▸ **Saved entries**
________________________

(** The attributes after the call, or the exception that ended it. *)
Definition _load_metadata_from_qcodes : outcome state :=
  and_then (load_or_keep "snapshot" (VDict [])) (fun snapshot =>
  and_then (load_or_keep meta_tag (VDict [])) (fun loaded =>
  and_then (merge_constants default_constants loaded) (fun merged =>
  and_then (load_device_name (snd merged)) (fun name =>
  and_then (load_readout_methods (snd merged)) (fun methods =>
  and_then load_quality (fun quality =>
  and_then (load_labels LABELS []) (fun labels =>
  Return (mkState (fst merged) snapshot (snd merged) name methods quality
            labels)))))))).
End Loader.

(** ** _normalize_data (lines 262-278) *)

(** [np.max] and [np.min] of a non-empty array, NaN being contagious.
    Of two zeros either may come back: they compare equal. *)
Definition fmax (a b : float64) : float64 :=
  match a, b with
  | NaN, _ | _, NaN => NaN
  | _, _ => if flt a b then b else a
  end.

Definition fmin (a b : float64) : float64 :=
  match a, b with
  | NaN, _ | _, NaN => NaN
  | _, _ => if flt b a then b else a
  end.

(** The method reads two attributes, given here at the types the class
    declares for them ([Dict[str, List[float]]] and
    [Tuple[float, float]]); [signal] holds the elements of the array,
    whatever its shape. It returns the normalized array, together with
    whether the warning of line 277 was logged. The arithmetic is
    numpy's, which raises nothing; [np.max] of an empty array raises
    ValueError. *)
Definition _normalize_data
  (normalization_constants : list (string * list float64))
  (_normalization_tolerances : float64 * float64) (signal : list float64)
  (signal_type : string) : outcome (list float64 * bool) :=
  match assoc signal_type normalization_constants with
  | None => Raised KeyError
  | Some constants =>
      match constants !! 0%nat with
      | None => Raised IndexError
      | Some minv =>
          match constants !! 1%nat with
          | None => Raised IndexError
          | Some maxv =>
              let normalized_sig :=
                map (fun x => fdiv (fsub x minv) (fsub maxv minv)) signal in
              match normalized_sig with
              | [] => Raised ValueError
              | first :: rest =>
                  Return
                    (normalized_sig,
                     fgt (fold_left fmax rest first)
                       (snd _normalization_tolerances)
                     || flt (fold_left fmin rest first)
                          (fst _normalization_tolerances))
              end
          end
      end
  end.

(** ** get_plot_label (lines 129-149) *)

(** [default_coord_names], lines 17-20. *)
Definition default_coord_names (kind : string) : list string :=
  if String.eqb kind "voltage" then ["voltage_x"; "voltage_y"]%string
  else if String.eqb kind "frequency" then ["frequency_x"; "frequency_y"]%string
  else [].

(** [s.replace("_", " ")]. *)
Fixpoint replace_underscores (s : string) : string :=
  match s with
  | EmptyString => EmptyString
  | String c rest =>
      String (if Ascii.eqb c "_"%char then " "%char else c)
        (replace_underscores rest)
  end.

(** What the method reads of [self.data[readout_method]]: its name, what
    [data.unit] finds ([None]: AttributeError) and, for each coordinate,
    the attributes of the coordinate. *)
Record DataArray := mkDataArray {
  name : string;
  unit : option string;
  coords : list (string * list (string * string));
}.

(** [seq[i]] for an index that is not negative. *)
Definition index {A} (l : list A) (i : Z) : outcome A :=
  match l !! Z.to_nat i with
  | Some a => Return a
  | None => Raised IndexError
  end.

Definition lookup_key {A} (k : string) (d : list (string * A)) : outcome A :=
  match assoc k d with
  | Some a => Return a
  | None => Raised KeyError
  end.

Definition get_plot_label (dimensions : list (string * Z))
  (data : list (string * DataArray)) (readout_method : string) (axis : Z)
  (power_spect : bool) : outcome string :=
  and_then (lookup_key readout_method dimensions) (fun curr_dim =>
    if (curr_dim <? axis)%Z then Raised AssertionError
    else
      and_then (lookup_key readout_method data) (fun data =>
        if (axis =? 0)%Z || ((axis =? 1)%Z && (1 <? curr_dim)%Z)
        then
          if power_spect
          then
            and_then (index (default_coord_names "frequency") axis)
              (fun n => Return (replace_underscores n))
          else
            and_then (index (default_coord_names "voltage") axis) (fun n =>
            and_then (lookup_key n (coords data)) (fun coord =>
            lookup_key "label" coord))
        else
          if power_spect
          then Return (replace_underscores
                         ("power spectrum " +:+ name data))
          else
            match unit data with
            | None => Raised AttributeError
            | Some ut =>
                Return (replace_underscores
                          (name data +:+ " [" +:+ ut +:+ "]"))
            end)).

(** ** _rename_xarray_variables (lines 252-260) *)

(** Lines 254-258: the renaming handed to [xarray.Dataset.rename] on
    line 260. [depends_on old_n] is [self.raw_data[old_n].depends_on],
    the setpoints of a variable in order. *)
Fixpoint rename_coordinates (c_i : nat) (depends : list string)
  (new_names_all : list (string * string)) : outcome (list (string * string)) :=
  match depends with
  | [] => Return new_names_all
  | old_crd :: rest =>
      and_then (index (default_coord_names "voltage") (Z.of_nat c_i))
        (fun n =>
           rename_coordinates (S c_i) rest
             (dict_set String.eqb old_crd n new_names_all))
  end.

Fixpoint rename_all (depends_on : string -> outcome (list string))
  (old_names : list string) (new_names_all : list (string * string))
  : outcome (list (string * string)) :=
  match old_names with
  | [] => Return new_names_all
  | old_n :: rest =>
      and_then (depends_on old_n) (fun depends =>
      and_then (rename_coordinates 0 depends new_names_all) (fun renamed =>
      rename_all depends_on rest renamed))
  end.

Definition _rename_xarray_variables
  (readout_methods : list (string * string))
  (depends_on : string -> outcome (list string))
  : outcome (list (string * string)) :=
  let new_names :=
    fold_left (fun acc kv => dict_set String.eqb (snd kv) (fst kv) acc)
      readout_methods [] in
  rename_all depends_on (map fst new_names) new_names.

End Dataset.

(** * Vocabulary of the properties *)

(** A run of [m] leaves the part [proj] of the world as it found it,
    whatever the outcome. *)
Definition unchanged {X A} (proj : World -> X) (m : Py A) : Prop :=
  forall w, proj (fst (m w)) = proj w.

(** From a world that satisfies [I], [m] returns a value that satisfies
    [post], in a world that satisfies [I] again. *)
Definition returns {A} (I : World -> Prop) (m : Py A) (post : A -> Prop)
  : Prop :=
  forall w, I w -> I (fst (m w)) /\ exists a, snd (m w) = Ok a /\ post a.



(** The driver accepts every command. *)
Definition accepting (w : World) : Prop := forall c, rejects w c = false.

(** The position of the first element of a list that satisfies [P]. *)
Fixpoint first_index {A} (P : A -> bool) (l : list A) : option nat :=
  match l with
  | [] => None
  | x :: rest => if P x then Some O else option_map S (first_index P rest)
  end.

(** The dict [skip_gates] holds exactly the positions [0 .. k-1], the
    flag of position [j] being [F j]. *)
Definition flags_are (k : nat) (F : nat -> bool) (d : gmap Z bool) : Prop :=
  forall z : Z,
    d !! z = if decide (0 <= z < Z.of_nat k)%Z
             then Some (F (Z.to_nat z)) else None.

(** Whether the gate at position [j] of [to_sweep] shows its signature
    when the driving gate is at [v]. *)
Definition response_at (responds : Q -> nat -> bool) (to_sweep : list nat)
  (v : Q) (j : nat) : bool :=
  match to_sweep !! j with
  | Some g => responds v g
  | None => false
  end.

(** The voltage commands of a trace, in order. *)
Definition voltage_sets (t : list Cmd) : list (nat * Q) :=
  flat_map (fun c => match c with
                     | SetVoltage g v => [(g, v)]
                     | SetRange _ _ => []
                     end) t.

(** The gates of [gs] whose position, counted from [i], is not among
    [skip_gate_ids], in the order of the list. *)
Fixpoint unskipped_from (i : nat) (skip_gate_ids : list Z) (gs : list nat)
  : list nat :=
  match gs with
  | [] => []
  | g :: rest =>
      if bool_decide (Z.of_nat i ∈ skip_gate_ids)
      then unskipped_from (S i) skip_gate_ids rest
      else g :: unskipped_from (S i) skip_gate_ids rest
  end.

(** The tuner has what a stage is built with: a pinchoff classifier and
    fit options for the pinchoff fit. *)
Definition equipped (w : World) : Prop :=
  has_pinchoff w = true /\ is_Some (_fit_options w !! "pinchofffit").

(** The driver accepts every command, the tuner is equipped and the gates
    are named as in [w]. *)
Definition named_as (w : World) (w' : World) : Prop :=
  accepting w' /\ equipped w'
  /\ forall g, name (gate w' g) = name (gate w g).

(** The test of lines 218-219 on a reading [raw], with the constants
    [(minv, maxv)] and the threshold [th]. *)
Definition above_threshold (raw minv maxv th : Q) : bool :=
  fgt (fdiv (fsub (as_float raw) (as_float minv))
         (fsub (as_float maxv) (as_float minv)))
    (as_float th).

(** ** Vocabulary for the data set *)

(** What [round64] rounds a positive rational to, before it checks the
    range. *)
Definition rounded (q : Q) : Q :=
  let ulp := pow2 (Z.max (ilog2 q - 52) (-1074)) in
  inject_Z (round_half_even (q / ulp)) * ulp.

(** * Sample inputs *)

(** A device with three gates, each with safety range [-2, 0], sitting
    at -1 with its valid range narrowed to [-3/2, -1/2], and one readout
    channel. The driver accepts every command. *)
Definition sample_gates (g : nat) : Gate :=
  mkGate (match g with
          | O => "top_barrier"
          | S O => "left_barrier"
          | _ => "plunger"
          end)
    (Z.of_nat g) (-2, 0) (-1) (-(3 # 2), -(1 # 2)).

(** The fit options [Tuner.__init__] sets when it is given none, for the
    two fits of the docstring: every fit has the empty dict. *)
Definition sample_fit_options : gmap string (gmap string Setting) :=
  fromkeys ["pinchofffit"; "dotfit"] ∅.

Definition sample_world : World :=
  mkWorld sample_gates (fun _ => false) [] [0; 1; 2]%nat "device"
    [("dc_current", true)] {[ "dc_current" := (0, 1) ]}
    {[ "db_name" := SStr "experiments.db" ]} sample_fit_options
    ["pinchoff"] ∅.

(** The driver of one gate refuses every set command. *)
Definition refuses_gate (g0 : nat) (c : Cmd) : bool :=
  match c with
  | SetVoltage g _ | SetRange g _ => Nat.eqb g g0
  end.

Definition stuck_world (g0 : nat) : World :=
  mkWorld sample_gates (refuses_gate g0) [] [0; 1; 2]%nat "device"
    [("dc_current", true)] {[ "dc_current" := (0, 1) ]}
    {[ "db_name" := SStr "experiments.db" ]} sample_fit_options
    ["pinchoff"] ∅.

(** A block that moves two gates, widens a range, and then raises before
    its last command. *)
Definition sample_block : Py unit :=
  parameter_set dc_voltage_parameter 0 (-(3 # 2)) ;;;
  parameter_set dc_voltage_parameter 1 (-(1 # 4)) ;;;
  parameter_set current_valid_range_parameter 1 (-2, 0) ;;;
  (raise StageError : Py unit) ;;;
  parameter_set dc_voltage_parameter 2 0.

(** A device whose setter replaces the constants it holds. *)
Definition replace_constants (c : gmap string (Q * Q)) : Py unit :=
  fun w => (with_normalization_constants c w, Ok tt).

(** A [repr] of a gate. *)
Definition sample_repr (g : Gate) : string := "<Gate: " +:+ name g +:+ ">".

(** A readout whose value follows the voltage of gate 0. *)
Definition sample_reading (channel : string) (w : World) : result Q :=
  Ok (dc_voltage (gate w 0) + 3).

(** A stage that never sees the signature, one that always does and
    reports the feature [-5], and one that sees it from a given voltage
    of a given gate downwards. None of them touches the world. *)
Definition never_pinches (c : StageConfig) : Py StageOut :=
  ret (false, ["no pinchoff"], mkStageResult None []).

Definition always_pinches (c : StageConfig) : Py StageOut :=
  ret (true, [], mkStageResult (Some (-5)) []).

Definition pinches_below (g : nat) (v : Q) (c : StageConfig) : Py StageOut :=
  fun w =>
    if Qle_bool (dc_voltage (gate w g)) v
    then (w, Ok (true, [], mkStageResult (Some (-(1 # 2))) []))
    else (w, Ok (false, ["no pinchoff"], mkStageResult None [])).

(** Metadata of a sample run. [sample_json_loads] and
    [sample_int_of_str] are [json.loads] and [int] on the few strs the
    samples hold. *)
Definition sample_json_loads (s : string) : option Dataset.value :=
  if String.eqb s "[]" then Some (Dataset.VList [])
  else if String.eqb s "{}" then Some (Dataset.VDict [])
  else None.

________________________

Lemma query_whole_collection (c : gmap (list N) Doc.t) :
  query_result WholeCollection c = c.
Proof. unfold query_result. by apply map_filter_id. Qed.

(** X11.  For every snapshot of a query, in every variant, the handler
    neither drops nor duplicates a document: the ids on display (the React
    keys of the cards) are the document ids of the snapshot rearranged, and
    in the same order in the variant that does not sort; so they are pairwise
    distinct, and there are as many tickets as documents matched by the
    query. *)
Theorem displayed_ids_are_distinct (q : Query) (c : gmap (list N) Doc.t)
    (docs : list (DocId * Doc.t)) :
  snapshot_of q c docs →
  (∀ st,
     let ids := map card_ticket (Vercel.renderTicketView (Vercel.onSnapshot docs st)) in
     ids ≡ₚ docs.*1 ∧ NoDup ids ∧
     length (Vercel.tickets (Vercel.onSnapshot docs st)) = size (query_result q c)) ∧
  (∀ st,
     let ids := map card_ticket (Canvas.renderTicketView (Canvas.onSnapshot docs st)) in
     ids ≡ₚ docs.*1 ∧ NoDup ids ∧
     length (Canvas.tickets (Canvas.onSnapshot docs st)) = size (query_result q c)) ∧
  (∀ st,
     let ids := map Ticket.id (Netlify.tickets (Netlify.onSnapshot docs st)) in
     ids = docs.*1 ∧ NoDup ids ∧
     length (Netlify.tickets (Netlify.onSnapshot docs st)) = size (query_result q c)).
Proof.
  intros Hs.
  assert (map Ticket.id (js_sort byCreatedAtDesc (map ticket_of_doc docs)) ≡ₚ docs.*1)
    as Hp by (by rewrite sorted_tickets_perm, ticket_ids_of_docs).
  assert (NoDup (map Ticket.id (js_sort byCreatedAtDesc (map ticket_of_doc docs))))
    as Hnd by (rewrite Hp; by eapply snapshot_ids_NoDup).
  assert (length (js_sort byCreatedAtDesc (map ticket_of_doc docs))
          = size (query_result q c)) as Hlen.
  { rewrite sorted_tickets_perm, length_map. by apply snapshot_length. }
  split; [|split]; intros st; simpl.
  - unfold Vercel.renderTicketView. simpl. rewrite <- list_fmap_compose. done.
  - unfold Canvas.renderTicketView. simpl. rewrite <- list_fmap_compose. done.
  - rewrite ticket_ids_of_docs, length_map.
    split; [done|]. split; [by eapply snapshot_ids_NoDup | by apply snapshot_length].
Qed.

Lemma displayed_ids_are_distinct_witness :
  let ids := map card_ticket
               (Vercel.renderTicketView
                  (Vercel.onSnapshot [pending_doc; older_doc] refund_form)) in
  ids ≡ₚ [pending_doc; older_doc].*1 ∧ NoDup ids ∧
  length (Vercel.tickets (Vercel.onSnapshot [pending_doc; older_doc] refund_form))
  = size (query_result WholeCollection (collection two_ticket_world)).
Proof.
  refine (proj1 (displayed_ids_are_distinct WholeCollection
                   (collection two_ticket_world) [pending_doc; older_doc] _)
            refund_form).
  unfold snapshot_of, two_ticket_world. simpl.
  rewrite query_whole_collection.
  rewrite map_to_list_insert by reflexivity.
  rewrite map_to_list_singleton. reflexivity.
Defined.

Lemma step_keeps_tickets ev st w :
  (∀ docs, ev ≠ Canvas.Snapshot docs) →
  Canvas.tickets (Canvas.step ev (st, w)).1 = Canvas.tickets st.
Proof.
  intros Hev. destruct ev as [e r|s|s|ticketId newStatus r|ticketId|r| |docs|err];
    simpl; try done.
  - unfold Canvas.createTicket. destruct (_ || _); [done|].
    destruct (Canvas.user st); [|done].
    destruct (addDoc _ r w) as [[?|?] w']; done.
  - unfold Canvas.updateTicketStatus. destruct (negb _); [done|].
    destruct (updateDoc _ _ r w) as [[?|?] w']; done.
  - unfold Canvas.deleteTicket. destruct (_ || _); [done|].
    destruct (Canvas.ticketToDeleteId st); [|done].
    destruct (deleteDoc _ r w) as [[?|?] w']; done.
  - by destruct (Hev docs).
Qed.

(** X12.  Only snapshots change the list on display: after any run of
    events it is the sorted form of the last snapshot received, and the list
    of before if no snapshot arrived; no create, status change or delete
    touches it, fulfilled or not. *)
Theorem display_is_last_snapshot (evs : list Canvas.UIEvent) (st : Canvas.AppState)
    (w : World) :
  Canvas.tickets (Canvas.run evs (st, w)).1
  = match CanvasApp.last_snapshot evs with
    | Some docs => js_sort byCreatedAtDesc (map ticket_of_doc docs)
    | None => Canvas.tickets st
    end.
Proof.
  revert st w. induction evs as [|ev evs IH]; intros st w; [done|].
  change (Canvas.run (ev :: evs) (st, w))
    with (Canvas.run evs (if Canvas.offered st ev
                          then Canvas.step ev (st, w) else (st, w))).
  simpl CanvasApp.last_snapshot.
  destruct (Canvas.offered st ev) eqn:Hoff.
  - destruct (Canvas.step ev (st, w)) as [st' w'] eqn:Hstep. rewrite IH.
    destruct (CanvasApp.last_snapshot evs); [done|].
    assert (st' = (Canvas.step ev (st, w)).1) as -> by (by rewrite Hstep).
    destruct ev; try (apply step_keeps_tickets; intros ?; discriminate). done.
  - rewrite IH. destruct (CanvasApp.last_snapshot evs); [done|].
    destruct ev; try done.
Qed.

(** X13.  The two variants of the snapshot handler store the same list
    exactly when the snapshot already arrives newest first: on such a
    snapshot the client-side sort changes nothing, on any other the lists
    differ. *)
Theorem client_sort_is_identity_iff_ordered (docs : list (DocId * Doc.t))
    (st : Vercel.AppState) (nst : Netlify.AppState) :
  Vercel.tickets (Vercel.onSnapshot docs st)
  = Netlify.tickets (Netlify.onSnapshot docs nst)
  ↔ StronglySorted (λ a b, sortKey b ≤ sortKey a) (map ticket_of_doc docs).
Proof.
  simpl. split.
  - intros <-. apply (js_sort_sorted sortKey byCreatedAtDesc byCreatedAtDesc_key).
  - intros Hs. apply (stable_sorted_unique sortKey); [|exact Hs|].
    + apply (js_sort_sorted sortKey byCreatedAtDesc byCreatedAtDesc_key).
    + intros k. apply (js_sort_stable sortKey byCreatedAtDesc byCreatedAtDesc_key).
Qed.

________________________

▸ **EXERCISE DETAILS**
Write down again, exactly as given, only the lines above that fall from the line with "let ids := map card_ticket (Canvas.renderTicketView" to the line with "ids ≡ₚ [pending_doc;", inclusive.

▸ **ANSWER**
     let ids := map card_ticket (Canvas.renderTicketView (Canvas.onSnapshot docs st)) in
     ids ≡ₚ docs.*1 ∧ NoDup ids ∧
     length (Canvas.tickets (Canvas.onSnapshot docs st)) = size (query_result q c)) ∧
  (∀ st,
     let ids := map Ticket.id (Netlify.tickets (Netlify.onSnapshot docs st)) in
     ids = docs.*1 ∧ NoDup ids ∧
     length (Netlify.tickets (Netlify.onSnapshot docs st)) = size (query_result q c)).
Proof.
  intros Hs.
  assert (map Ticket.id (js_sort byCreatedAtDesc (map ticket_of_doc docs)) ≡ₚ docs.*1)
    as Hp by (by rewrite sorted_tickets_perm, ticket_ids_of_docs).
  assert (NoDup (map Ticket.id (js_sort byCreatedAtDesc (map ticket_of_doc docs))))
    as Hnd by (rewrite Hp; by eapply snapshot_ids_NoDup).
  assert (length (js_sort byCreatedAtDesc (map ticket_of_doc docs))
          = size (query_result q c)) as Hlen.
  { rewrite sorted_tickets_perm, length_map. by apply snapshot_length. }
  split; [|split]; intros st; simpl.
  - unfold Vercel.renderTicketView. simpl. rewrite <- list_fmap_compose. done.
  - unfold Canvas.renderTicketView. simpl. rewrite <- list_fmap_compose. done.
  - rewrite ticket_ids_of_docs, length_map.
    split; [done|]. split; [by eapply snapshot_ids_NoDup | by apply snapshot_length].
Qed.

Lemma displayed_ids_are_distinct_witness :
  let ids := map card_ticket
               (Vercel.renderTicketView
                  (Vercel.onSnapshot [pending_doc; older_doc] refund_form)) in
  ids ≡ₚ [pending_doc; older_doc].*1 ∧ NoDup ids ∧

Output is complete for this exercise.